26.03.2018, 17:02 Uhr

Kriegswaffenkontrollgesetz Mann aus Grafenwöhr hortete illegal Waffen und Munition

(Foto: Ursula Hildebrand)(Foto: Ursula Hildebrand)

Bei einer Wohnungsdurchsuchung in der Talstraße in Grafenwöhr fanden Beamte der Polizeiinspektion Eschenbach am Montag, 26. März, Waffen und Munition auf. Da Teile der großkalibrigen Munition durch polizeiliche Spezialkräfte als gefährlich eingestuft wurden, mussten einige Häuser in der Talstraße evakuiert, die Munition abtransportiert und teils vor Ort gesprengt werden.
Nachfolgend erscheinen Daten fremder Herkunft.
(* ===== verification/Syscalls.v ===== *)
(** * The syscall handlers of [src/anka64/os.rs]

    Every handler reads its arguments from the registers of the calling process,
    and either replies (results in registers, then the event return) or leaves the
    process blocked inside its trap. *)

From S2P Require Import Prelude State CapTable Extents Registry PointerFrames HeapLedger.
From S2P Require Import Fabric FabricCells FabricHeap Block Nic Desc Isa Core Kernel.

Definition MAX_WRITE : Z := 65536.
Definition MAX_SPAWN_GRANTS : Z := 64.
Definition MAX_SPAWN_MAPS : Z := 64.
Definition SPAWN_GRANT_SIZE : Z := 40.
Definition SPAWN_MAP_SIZE : Z := 40.
Definition SPAWN_LAYOUT_SIZE : Z := 40.
Definition MIN_STACK_SIZE : Z := 4096.
Definition MAX_STACK_SIZE : Z := 1048576.
Definition TRAP_SIZE : Z := 4096.

Record ProcessImageDesc := mkImageDesc {
  pid_code_obj : ObjectId;
  pid_code_offset : Z;
  pid_code_size : Z;
  pid_lit_start : Z;
  pid_image_size : Z;
  pid_entry : Z;
}.
Record ProcessLayout := mkLayout { pl_code_vaddr : Z; pl_stack_vaddr : Z; pl_stack_size : Z; pl_trap_vaddr : Z }.

(** [EXEC_DEFAULT_LAYOUT], from the compiler's [OUTPUT_SIZE] and [STACK_SIZE] *)
Definition EXEC_DEFAULT_LAYOUT : ProcessLayout := mkLayout 0 81920 16384 98304.

Record InitialGrant := mkInitialGrant { ig_obj : ObjectId; ig_offset : Z; ig_size : Z; ig_perms : Permissions }.
Record InitialMap := mkInitialMap { im_vaddr : Z; im_size : Z; im_obj : ObjectId; im_obj_offset : Z }.

Definition try_u32 (x : Z) : option Z := if x <? U32 then Some x else None.
Definition try_u8 (x : Z) : option Z := if x <? 256 then Some x else None.

(** The [?] of the closures returning [Option] *)
Definition kbind_option {A B} (m : kernelM (option A)) (k : A → kernelM (option B)) : kernelM (option B) :=
  o ← m; match o with Some a => k a | None => mret None end.
Notation "x ←~ m ; k" := (kbind_option m (λ x, k))
  (at level 20, m at level 100, k at level 200, only parsing) : stdpp_scope.
Notation "' p ←~ m ; k" := (kbind_option m (λ x, let 'p := x in k))
  (at level 20, p pattern, m at level 100, k at level 200, only parsing) : stdpp_scope.
(** [.ok()] *)
Definition ok_of {E A} (r : result E A) : option A := match r with Ok a => Some a | Err _ => None end.
Definition lift_ok {E A} (m : fallible E A) : kernelM (option A) := r ← lift m; mret (ok_of r).
Definition require (b : bool) : kernelM (option unit) := mret (if b then Some tt else None).
Definition on_fabric_ok {E A} (g : Fabric → outcome (Fabric * result E A)) : kernelM (option A) :=
  r ← on_fabric g; mret (ok_of r).

(** ** Reading guest memory *)
Section memory.
Context `{Profile} `{Host}.

Definition resolve_virtual_range (idx : nat) (vaddr size : Z) : kernelM (option (ObjectId * Z)) :=
  p ← get_process idx;
  lift (resolve_range_single_entry (core_address_map (p_core p)) vaddr size).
GRAFENWÖHR/LANDKREIS NEUSTADT AN DER WALDNAAB Am Sonntag fiel ein Mann aus Grafenwöhr auf, der sich unerlaubt auf dem dortigen Truppenübungsplatz aufhielt. Bei einer anschließenden polizeilichen Kontrolle stellten Beamte der Polizeiinspektion Eschenbach fest, dass dieser in Besitz illegaler Munition ist. Ein in enger Absprache mit der Staatsanwaltschaft Weiden beantragter Durchsuchungsbefehl wurde daraufhin am Montag vollzogen. Hierbei fanden die Polizisten aus Eschenbach einige Waffen und eine Vielzahl von Munition, teils im Großkaliber, auf. Da Spezialkräfte des Bayerischen Landeskriminalamtes Teile der Munition als gefährlich einstuften, sperrten die Beamten vor Ort das Gebäude und sorgten im Anschluss für eine sichere Delaborierung. Für die Zeit des Abtransportes bzw. der sicheren Sprengung von Munitionsteilen mussten gegen 15.45 Uhr vor Ort zwei Einfamilienhäuser evakuiert und die Talstraße für eine knappe halbe Stunde um den gefährdeten Bereich gesperrt werden. Nach erfolgreichem Abtransport der gefährlichen Gegenstände konnten die Bewohner wieder in ihre Gebäude zurückkehren.

Gegen den Besitzer der Waffen und der Munition ermittelt nun die Kriminalpolizei Weiden unter anderem wegen Verstöße nach dem Kriegswaffenkontrollgesetz.